Saturday, June 9, 2012

No Shame in Smallness

In my final master's degree recital, I sang a group of Mozart songs, including a rather odd and rarely-performed one, "Verdankt sei es dem Glanz der Großen." Not being then the experienced and avid researcher I later became, I must admit that at the time I really didn't know what I was singing about. Yes, I translated every word, as I used to insist that my own students do when they were working on art songs in languages other than English, and I knew what it meant in literal terms; but the song, for all its simplicity, remained strange and rather mystical to me, and I assumed that it had something to do with Mozart's masonic affiliations. Here is a partial and paraphrased translation:

Thanks be to the glory of the great for showing me my insignificance so clearly. . . . I esteem those narrow boundaries in which I am so insignificant. Here I see stars and ornaments glistening, but they are of no interest to me, and cannot draw me out of my small circle. . . there is no shame in being small. 

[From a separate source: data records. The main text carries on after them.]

(** A line [r] of a part file, without its line feed, that the
    transformer converts: it holds no line break, is not blank, and the
    loop writes a chunk for it. *)
Definition record_line (json_loads : str -> Minimax.exn + Json.value)
    (json_dumps : Json.value -> Minimax.exn + str)
    (py_repr : Json.value -> str) (r : str) : Prop :=
  Forall (fun c => c <> LF /\ c <> File.CR) r
  /\ strip (r ++ [LF]) <> []
  /\ exists chunk, converts json_loads json_dumps py_repr (r ++ [LF]) chunk.

(** The example of the specification: the shard line, the record
    [json.loads] returns for it, and the text [json.dumps(...,
    ensure_ascii=False)] returns for its fine-tuning record.
    [messages_text system user] is the text of a fine-tuning record whose
    system and user contents are written [system] and [user] between
    their quotes. *)
Definition quoted (s : str) : str := 34%N :: s ++ [34%N].

Definition example_record : Json.value :=
  Json.Object [(u "title", Json.String (u "Intro"));
               (u "heading_level", Json.Int 1);
               (u "source_file", Json.String (u "doc"));
               (u "content", Json.String (u "Hi"))].

Definition example_line : str :=
  u "{" ++ quoted (u "title") ++ u ":" ++ quoted (u "Intro") ++ u ","
  ++ quoted (u "heading_level") ++ u ":1,"
  ++ quoted (u "source_file") ++ u ":" ++ quoted (u "doc") ++ u ","
  ++ quoted (u "content") ++ u ":" ++ quoted (u "Hi") ++ u "}".

Definition messages_text (system user : str) : str :=
  u "{" ++ quoted (u "messages") ++ u ": [{"
  ++ quoted (u "role") ++ u ": " ++ quoted (u "system") ++ u ", "
  ++ quoted (u "content") ++ u ": " ++ quoted system ++ u "}, {"
  ++ quoted (u "role") ++ u ": " ++ quoted (u "user") ++ u ", "
  ++ quoted (u "content") ++ u ": " ++ quoted user ++ u "}, {"
  ++ quoted (u "role") ++ u ": " ++ quoted (u "assistant") ++ u ", "
  ++ quoted (u "content") ++ u ": " ++ quoted Minimax.acknowledgement
  ++ u "}]}".

Definition example_text : str :=
  messages_text (u "Section: Intro\nLevel: H1\nSource: doc") (u "Hi").

(** [json.loads] and [json.dumps] as far as the example needs them: the
    example line is parsed to its record, any other text is not JSON,
    and the text of the example's fine-tuning record is returned. *)
Definition example_loads : str -> Minimax.exn + Json.value :=
  fun s => if bool_decide (s = example_line) then inr example_record
           else inl Minimax.JSONDecodeError.
Definition example_dumps : Json.value -> Minimax.exn + str :=
  fun _ => inr example_text.

(** A shard line whose title is the escaped lone surrogate U+D83D, which
    [json.loads] accepts: the line, the record it is parsed to, and the
    text of its fine-tuning record, in which [json.dumps(...,
    ensure_ascii=False)] leaves the surrogate as it is. *)
Definition surrogate_record : Json.value :=
  Json.Object [(u "title", Json.String [55357%N]);
               (u "heading_level", Json.Int 1);
               (u "source_file", Json.String (u "doc"));
               (u "content", Json.String (u "Hi"))].

Definition surrogate_line : str :=
  u "{" ++ quoted (u "title") ++ u ":" ++ quoted (u "\ud83d") ++ u ","
  ++ quoted (u "heading_level") ++ u ":1,"
  ++ quoted (u "source_file") ++ u ":" ++ quoted (u "doc") ++ u ","
  ++ quoted (u "content") ++ u ":" ++ quoted (u "Hi") ++ u "}".

Definition surrogate_text : str :=
  messages_text (u "Section: " ++ [55357%N] ++ u "\nLevel: H1\nSource: doc")
                (u "Hi").

Definition surrogate_loads : str -> Minimax.exn + Json.value :=
  fun s => if bool_decide (s = surrogate_line) then inr surrogate_record
           else inl Minimax.JSONDecodeError.
Definition surrogate_dumps : Json.value -> Minimax.exn + str :=
  fun _ => inr surrogate_text.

It has crossed my mind lately that my life, background, and upbringing couldn't be more different from those of most of my readers here, including those whom I consider my friends. I was not raised for the life I'm living now. It's hardly necessary to detail the damage that I encountered early in life and later learned to replicate, but suffice it to say that I did not grow up with good values, morals, or catechesis, as you, perhaps, did. I did not go to Catholic school or university. I was not encouraged to become a wife or mother. I stopped going to Mass when I was eleven and didn't start again until years later. It never crossed my mind that a man would or should take care of me, and it wasn't something I particularly sought after or wanted. Rather, in spite of, or because of, my life of damage, I became a singer. From childhood on, I chased after the ethereal, the disembodied, the ungraspably beautiful that seemed to tend toward God (I would eventually learn that singing is anything but ethereal or disembodied). I tried to build my life on shards of color, scraps of sound, remembered fragrances and slants of light. In some ways it worked, and in others it failed miserably. I wonder if it failed because I was trying to make something hard out of something soft, something sharp-edged and useful as a tool or a weapon out of something warm and intimate. But in fact, I handled most phenomena in my life the same way.

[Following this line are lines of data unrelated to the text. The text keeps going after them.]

(** [clearPremiumStatus()] *)
Definition clearPremiumStatus (call : Settled) (items : gmap string string)
    : gmap string string :=
  removeItem call items PREMIUM_KEY.

(** The store a [getItem] call meets that settles as [call] on the stored
    items. *)
Definition readBy (call : Settled) (items : gmap string string)
    : AsyncStorage :=
  match call with
  | Fulfilled => Store items
  | Rejected => Unavailable
  end.

End PremiumCalls.

(** The writes on a store that takes every call or none: [Store items]
    fulfils each call, [Unavailable] rejects each. *)
Module PremiumWrites.
Import Premium.

Definition setPremiumStatus (JSON_stringify : PremiumStatus -> string)
    (st : AsyncStorage) (status : PremiumStatus) : AsyncStorage :=
  match st with
  | Unavailable => Unavailable
  | Store items =>
      Store (PremiumCalls.setPremiumStatus JSON_stringify
               PremiumCalls.Fulfilled items status)
  end.

Definition clearPremiumStatus (st : AsyncStorage) : AsyncStorage :=
  match st with
  | Unavailable => Unavailable
  | Store items =>
      Store (PremiumCalls.clearPremiumStatus PremiumCalls.Fulfilled items)
  end.

End PremiumWrites.

(** ** Distance of a decoded point from a position *)
Module PolylineMeasure.
Import Polyline.

(** [p] lies within [steps] times 2^30 units of [(lat, lng)] in each
    coordinate. *)
Definition near (lat lng : Z) (steps : Z) (p : LatLng) : Prop :=
  - 2 ^ 30 * steps <= latitude p - lat <= 2 ^ 30 * steps /\
  - 2 ^ 30 * steps <= longitude p - lng <= 2 ^ 30 * steps.

End PolylineMeasure.

(** ** The route map page (generateMapHtml of the route screens)

    [generateMapHtml] decodes the geometry and interpolates three points
    of it into a constant HTML template: the centre [routeCoords[
    Math.floor(routeCoords.length / 2)]], the start [routeCoords[0]] and
    the end [routeCoords[routeCoords.length - 1]], each read with
    [point[0]] and [point[1]], which throws a [TypeError] when the point is
    [undefined]; and one marker per waypoint with an alert, when markers
    are switched on.  The template text is left out. *)
Module RouteMapHtml.
Import Polyline.

Inductive Outcome (A : Type) :=
| Returns (a : A)
| Throws.
Arguments Returns {A} a.
Arguments Throws {A}.

Record MapParts (W : Type) := mkMapParts {
  center : LatLng;
  start : LatLng;
  finish : LatLng;
  routeCoordsJs : list LatLng;
  markers : list W
}.
Arguments mkMapParts {W} center start finish routeCoordsJs markers.

(** [showAlertMarkers && alertWaypoints.length > 0 ? alertWaypoints.map(...) : ''] *)
Definition alertMarkers {W} (hasAlerts : W -> bool) (showAlertMarkers : bool)
    (waypoints : list W) : list W :=
  let alertWaypoints := List.filter hasAlerts waypoints in
  if showAlertMarkers && (0 <? length alertWaypoints)%nat
  then alertWaypoints else [].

Indeed, I never imagined what it might be like to be small in the essential way described in the text of Mozart's song, and the thought of being happy with such limitations frightened me. My whole life had been about kicking against the boundaries, pushing out of my way whatever conspired to keep me in smallness. So naturally I couldn't possibly understand what I was singing.

I went to Adoration yesterday, and it occurred to me that God is forcing me to grasp that kind of smallness now. I saw someone I knew there -- coincidentally, an Italian guy from the Bronx -- a tough-looking man with a shaved head who, seemingly uncharacteristically, indulges in extravagant gestures of devotion, including prostrations, frequent handling of a very large rosary on which he bestows loud kisses, profferings of monastic greetings when you run into him, and refusals to shake your hand at the Sign of Peace. I must stress that this is a genuinely holy sort of person, but I find the visible manifestations of the supposed state of his holiness a bit off-putting, and I have to admit to feeling chagrined that he was in the Adoration chapel when I walked in. I heard myself asking God, "Do You love this guy more than me? Come on, please don't love him more than me; You just can't!" which made me realize that, in spite of the fact that I was raised to make my own way in the world and for long stretches did so, all I had ever wanted was for someone to love me the best. In fact, I think that's the only reason I ever did anything.

But here and now, there is nothing but smallness. Not the life I had envisioned for myself. If being here in this crumbling post-industrial city is my school of humility, I'd rather have the school of walking around, of being among my people, of teaching my wonderful public university students: My Old School. Here it is hard work all the time and little excitement. Here there are many tears and few accolades. Here there are few opportunities to reveal that beauty that I always strove to uncover, which I later came to know was the beauty of God.

People from my old life email me and ask me when and where my next gigs are. I have to tell them I have nothing booked. I take care of my boys, each of whom has demanding and difficult special needs in different ways; I try to meet my freelance deadlines, which keep me on the edges of academia; and I try to keep the house clean. I try not to feel lonely and I try not to miss my old life, because it is gone, and probably some of it I'm well-rid of. I try to discern what God wants of me, and I can only assume He wants me to do what I'm doing now. Sometimes I long to go away to a hermitage, where I fantasize about the occurrence of profound healing and connection with God, but I understand that whatever healing and connection is going to happen is going to happen in the midst of confusion and brokenness, and I appreciate orthodox Jewish theology for insisting that the encounter with God happens in the midst of the chaos of family life and the marketplace; there is no precedent in Jewish tradition, after all, for monastic living, or celibacy, or hermitage.

3 comments:

In Need of Grace said...

I needed this post.

nancyo said...

Thank you for writing this. Beautiful.

JMB said...

Interesting ref to Orthodox Jews and the chaos of family life AND commerce. Something to think about.